* Problem statement *
Only one stretch of the data below is wanted: the lines from the one with "(c1 ?= c2)%Z" through the one with "(** [l.index(v)]: the", repeated exactly.

[The data Boundary: Start]

(** * Verification of the wall follower behaviour controller

    A shallow embedding of [HW4/wall_follower.py]: the two nearest-point
    searches over a laser scan, the shared [TurtlebotState] with its two
    subscriber callbacks, the five behaviour classes ([Turn], [Drive],
    [TurnToObject], [FollowObject], [WallFollow]) and the loops of [main].

    - Python floats are IEEE 754 binary64 values: they are Rocq's primitive
      floats, whose operations are the same binary64 operations, NaN and
      infinities included.
    - A Python exception is a result of the statement that raises it, and
      the state that statement leaves behind is kept.
    - The behaviour objects live in a store and the state refers to one of
      them by its position, so that the object an [act] marks done and the
      object [current_action] refers to are told apart.
    - Logging has no effect on what is modelled and is left out; so are the
      [rospy] transport and the timing of the loops.

    The definitions come first, in the order of the source; the facts on
    floats, on the searches and on single steps follow, then an invariant of
    every run, the properties of the specification, and their instances at
    concrete scans. *)

From Stdlib Require Import List Bool Arith ZArith PArith Lia.
From Stdlib Require Import Floats.
From Stdlib Require Uint63.
Import ListNotations.

(* A decimal literal denotes the nearest binary64 value, as in Python. *)
Set Warnings "-inexact-float".

(* ================================================================== *)
(** * Binary64 values: Python's comparisons *)
(* ================================================================== *)

Module F64.

Local Open Scope float_scope.

(** [x] is a number (not NaN): IEEE equality is reflexive exactly there. *)
Definition is_num (x : float) : bool := (x =? x).

(** Python's [a > b] and [a >= b] are [b < a] and [b <= a]. *)
Definition gtb (a b : float) : bool := (b <? a).
Definition geb (a b : float) : bool := (b <=? a).

(** The specification-level view of a float is a number unless it is NaN. *)
Definition sf_num (x : spec_float) : bool :=
  match x with S754_nan => false | _ => true end.

(** A rank that embeds the non-NaN values in a lexicographic order on
    triples of integers, and over which [SFcompare] is the comparison. *)
Definition sf_key (x : spec_float) : Z * Z * Z :=
  match x with
  | S754_nan => (0, 0, 0)
  | S754_zero _ => (0, 0, 0)
  | S754_infinity true => (-2, 0, 0)
  | S754_infinity false => (2, 0, 0)
  | S754_finite true m e => (-1, - e, - Zpos m)
  | S754_finite false m e => (1, e, Zpos m)
  end%Z.

Definition key_cmp (k1 k2 : Z * Z * Z) : comparison :=
  let '(a1, b1, c1) := k1 in
  let '(a2, b2, c2) := k2 in
  match (a1 ?= a2)%Z with
  | Eq => match (b1 ?= b2)%Z with
          | Eq => (c1 ?= c2)%Z
          | r => r
          end
  | r => r
  end.

Definition fkey (x : float) : Z * Z * Z := sf_key (Prim2SF x).

End F64.

(* ================================================================== *)
(** * Python values: exceptions, [min], [list.index], slices *)
(* ================================================================== *)

Import F64.

Inductive exn : Set :=
| ValueError      (* [min] of an empty sequence, [index] of an absent value *)
| TypeError       (* arithmetic on [None] *)
| AttributeError. (* an attribute read before it was ever assigned *)

Inductive result (A : Type) : Type :=
| Ok (a : A)
| Raise (e : exn).

Arguments Ok {A} a.
Arguments Raise {A} e.

Definition rbind {A B : Type} (c : result A) (k : A -> result B) : result B :=
  match c with
  | Ok a => k a
  | Raise e => Raise e
  end.

Declare Scope result_scope.
Delimit Scope result_scope with result.
Notation "x <- c ;; k" := (rbind c (fun x => k))
  (at level 61, c at next level, right associativity) : result_scope.

(** [min(it)]: the first item is kept, and replaced by every later item
    that is strictly smaller; an empty sequence raises [ValueError]. *)
Definition py_min (l : list float) : result float :=
  match l with
  | [] => Raise ValueError
  | x :: r => Ok (fold_left (fun m i => if (i <? m)%float then i else m) r x)
  end.

(** [l.index(v)]: the first position whose item equals [v], [ValueError]
    when there is none.  The values searched for below are strictly
    positive, so Python's identity shortcut (which only matters for NaN)
    never differs from [==]. *)
Fixpoint py_index (l : list float) (v : float) : result nat :=
  match l with
  | [] => Raise ValueError
  | x :: r =>
      if (x =? v)%float then Ok 0
      else match py_index r v with
           | Ok k => Ok (S k)
           | Raise e => Raise e
           end
  end.

(** [l[lo:hi]] for [0 <= lo <= hi]: the bounds are clamped to the list. *)
Definition slice (lo hi : nat) (l : list float) : list float :=
  skipn lo (firstn hi l).

(** The generator [(i for i in array if i > 0.0)]. *)
Definition positive (array : list float) : list float :=
  filter (fun i => gtb i 0) array.

(* ================================================================== *)
(** * The nearest-point searches *)
(* ================================================================== *)

Local Open Scope result_scope.

Definition findObj360 (array : list float) : result (nat * float) :=
  temp <- py_min (positive array) ;;
  i <- py_index array temp ;;
  Ok (i, temp).

Definition findObjFront (array : list float) : result (nat * float) :=
  temp <- py_min (positive (slice 0 45 array)) ;;
  temp2 <- py_min (positive (slice 315 360 array)) ;;
  if (temp <=? temp2)%float then
    i <- py_index (slice 0 45 array) temp ;;
    Ok (i, temp)
  else
    i <- py_index (slice 315 360 array) temp2 ;;
    Ok (i + 315, temp2).

(** ** What the searches are specified against *)

(** [v] is the least strictly positive reading among the indices
    [lo <= j < hi] of [array], and it is read at one of them. *)
Definition min_positive_in (array : list float) (lo hi : nat) (v : float) : Prop :=
  (exists j, lo <= j < hi /\ nth_error array j = Some v) /\
  (0 <? v)%float = true /\
  forall j x, lo <= j < hi -> nth_error array j = Some x ->
              (0 <? x)%float = true -> (v <=? x)%float = true.

(** No strictly positive reading among the indices [lo <= j < hi]. *)
Definition no_positive_in (array : list float) (lo hi : nat) : Prop :=
  forall j x, lo <= j < hi -> nth_error array j = Some x -> (0 <? x)%float = false.

(** [i] is the first index of [lo <= j < hi] at which [array] reads [v]. *)
Definition first_index_in (array : list float) (lo hi : nat) (v : float) (i : nat) : Prop :=
  lo <= i < hi /\ nth_error array i = Some v /\
  forall j, lo <= j < i -> nth_error array j <> Some v.

(* ================================================================== *)
(** * Messages, behaviour objects and the shared state *)
(* ================================================================== *)

(** [geometry_msgs/Twist]: of its six components the controller only ever
    writes [linear.x] and [angular.z]; the other four stay [0.0]. *)
Record Twist : Set := mkTwist {
  linear_x : float;
  angular_z : float
}.

(** [Twist()] *)
Definition Twist0 : Twist := {| linear_x := 0; angular_z := 0 |}.

(** The part of [nav_msgs/Odometry] the controller reads:
    [msg.pose.pose.orientation] and [msg.pose.pose.position]. *)
Record Odometry : Set := mkOdometry {
  orientation : float * float * float * float;   (* x, y, z, w *)
  position_x : float;
  position_y : float
}.

(** The part of [sensor_msgs/LaserScan] the controller reads. *)
Record LaserScan : Set := mkLaserScan {
  ranges : list float
}.

(** Objects of the five behaviour classes.  Each keeps a reference to the
    one [TurtlebotState]; that reference is implicit in the model. *)
Record Turn : Set := mkTurn {
  Turn_clockwise : bool;
  Turn_target_angle : float;
  Turn_done : bool
}.

Record Drive : Set := mkDrive {
  Drive_init_x : option float;
  Drive_init_y : option float;
  Drive_forward : bool;
  Drive_target_distance : float;
  Drive_done : bool
}.

Record TurnToObject : Set := mkTurnToObject {
  TurnToObject_done : bool
}.

Record FollowObject : Set := mkFollowObject {
  FollowObject_lower_bound : float;
  FollowObject_upper_bound : float;
  FollowObject_angle_err_lim : float;
  FollowObject_clockwise : bool;
  FollowObject_target_angle : float;
  FollowObject_done : bool
}.

Record WallFollow : Set := mkWallFollow {
  WallFollow_lower_bound : float;
  WallFollow_upper_bound : float;
  WallFollow_angle_err_lim : float;
  WallFollow_clockwise : bool;
  WallFollow_target_angle : float;
  WallFollow_done : bool
}.

Inductive Action : Set :=
| ATurn (t : Turn)
| ADrive (d : Drive)
| ATurnToObject (o : TurnToObject)
| AFollowObject (f : FollowObject)
| AWallFollow (f : WallFollow).

(** The class of an object, and its [done] attribute. *)
Inductive kind : Set := KTurn | KDrive | KTurnToObject | KFollowObject | KWallFollow.

Definition kind_of (a : Action) : kind :=
  match a with
  | ATurn _ => KTurn
  | ADrive _ => KDrive
  | ATurnToObject _ => KTurnToObject
  | AFollowObject _ => KFollowObject
  | AWallFollow _ => KWallFollow
  end.

Definition done (a : Action) : bool :=
  match a with
  | ATurn t => Turn_done t
  | ADrive d => Drive_done d
  | ATurnToObject o => TurnToObject_done o
  | AFollowObject f => FollowObject_done f
  | AWallFollow f => WallFollow_done f
  end.

(** [self.done = True] *)
Definition set_done (a : Action) : Action :=
  match a with
  | ATurn t => ATurn (mkTurn (Turn_clockwise t) (Turn_target_angle t) true)
  | ADrive d =>
      ADrive (mkDrive (Drive_init_x d) (Drive_init_y d) (Drive_forward d)
                (Drive_target_distance d) true)
  | ATurnToObject _ => ATurnToObject (mkTurnToObject true)
  | AFollowObject f =>
      AFollowObject
        (mkFollowObject (FollowObject_lower_bound f) (FollowObject_upper_bound f)
           (FollowObject_angle_err_lim f) (FollowObject_clockwise f)
           (FollowObject_target_angle f) true)
  | AWallFollow f =>
      AWallFollow
        (mkWallFollow (WallFollow_lower_bound f) (WallFollow_upper_bound f)
           (WallFollow_angle_err_lim f) (WallFollow_clockwise f)
           (WallFollow_target_angle f) true)
  end.

(** A reference to a behaviour object: its position in the store. *)
Definition ref : Set := nat.

(** The attributes of [TurtlebotState].  [angle], [x], [y] and
    [current_action] start as [None]; the four [closest_obj_*] attributes do
    not exist until a scan assigns them, and reading them before raises
    [AttributeError]. *)
Record TurtlebotState : Set := mkState {
  angle : option float;
  x : option float;
  y : option float;
  ready : bool;
  current_action : option ref;
  meter : bool;
  closest_obj_ang : option float;
  closest_obj_front : option (nat * float);
  closest_obj_front_ang : option float;
  closest_obj_front_dist : option float
}.

(** What a run can observe: the state object, the store of behaviour
    objects, and the messages published on [/cmd_vel], oldest first. *)
Record World : Set := mkWorld {
  state : TurtlebotState;
  objects : list Action;
  published : list Twist
}.

(** [TurtlebotState.__init__], up to its wait for [ready]. *)
Definition TurtlebotState_init : TurtlebotState :=
  {| angle := None; x := None; y := None; ready := false;
     current_action := None; meter := false;
     closest_obj_ang := None; closest_obj_front := None;
     closest_obj_front_ang := None; closest_obj_front_dist := None |}.

Definition World_init : World :=
  {| state := TurtlebotState_init; objects := []; published := [] |}.

(** Attribute assignments on the state object. *)
Definition set_pose (a px py : float) (s : TurtlebotState) : TurtlebotState :=
  mkState (Some a) (Some px) (Some py) (ready s) (current_action s) (meter s)
    (closest_obj_ang s) (closest_obj_front s) (closest_obj_front_ang s)
    (closest_obj_front_dist s).

Definition set_ready (b : bool) (s : TurtlebotState) : TurtlebotState :=
  mkState (angle s) (x s) (y s) b (current_action s) (meter s)
    (closest_obj_ang s) (closest_obj_front s) (closest_obj_front_ang s)
    (closest_obj_front_dist s).

Definition set_current_action (r : ref) (s : TurtlebotState) : TurtlebotState :=
  mkState (angle s) (x s) (y s) (ready s) (Some r) (meter s)
    (closest_obj_ang s) (closest_obj_front s) (closest_obj_front_ang s)
    (closest_obj_front_dist s).

Definition set_meter (b : bool) (s : TurtlebotState) : TurtlebotState :=
  mkState (angle s) (x s) (y s) (ready s) (current_action s) b
    (closest_obj_ang s) (closest_obj_front s) (closest_obj_front_ang s)
    (closest_obj_front_dist s).

Definition set_closest_obj_ang (v : float) (s : TurtlebotState) : TurtlebotState :=
  mkState (angle s) (x s) (y s) (ready s) (current_action s) (meter s)
    (Some v) (closest_obj_front s) (closest_obj_front_ang s)
    (closest_obj_front_dist s).

Definition set_closest_obj_front (p : nat * float) (s : TurtlebotState) : TurtlebotState :=
  mkState (angle s) (x s) (y s) (ready s) (current_action s) (meter s)
    (closest_obj_ang s) (Some p) (closest_obj_front_ang s)
    (closest_obj_front_dist s).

[The data Boundary: End]

* Answer *
          | Eq => (c1 ?= c2)%Z
          | r => r
          end
  | r => r
  end.

Definition fkey (x : float) : Z * Z * Z := sf_key (Prim2SF x).

End F64.

(* ================================================================== *)
(** * Python values: exceptions, [min], [list.index], slices *)
(* ================================================================== *)

Import F64.

Inductive exn : Set :=
| ValueError      (* [min] of an empty sequence, [index] of an absent value *)
| TypeError       (* arithmetic on [None] *)
| AttributeError. (* an attribute read before it was ever assigned *)

Inductive result (A : Type) : Type :=
| Ok (a : A)
| Raise (e : exn).

Arguments Ok {A} a.
Arguments Raise {A} e.

Definition rbind {A B : Type} (c : result A) (k : A -> result B) : result B :=
  match c with
  | Ok a => k a
  | Raise e => Raise e
  end.

Declare Scope result_scope.
Delimit Scope result_scope with result.
Notation "x <- c ;; k" := (rbind c (fun x => k))
  (at level 61, c at next level, right associativity) : result_scope.

(** [min(it)]: the first item is kept, and replaced by every later item
    that is strictly smaller; an empty sequence raises [ValueError]. *)
Definition py_min (l : list float) : result float :=
  match l with
  | [] => Raise ValueError
  | x :: r => Ok (fold_left (fun m i => if (i <? m)%float then i else m) r x)
  end.

(** [l.index(v)]: the first position whose item equals [v], [ValueError]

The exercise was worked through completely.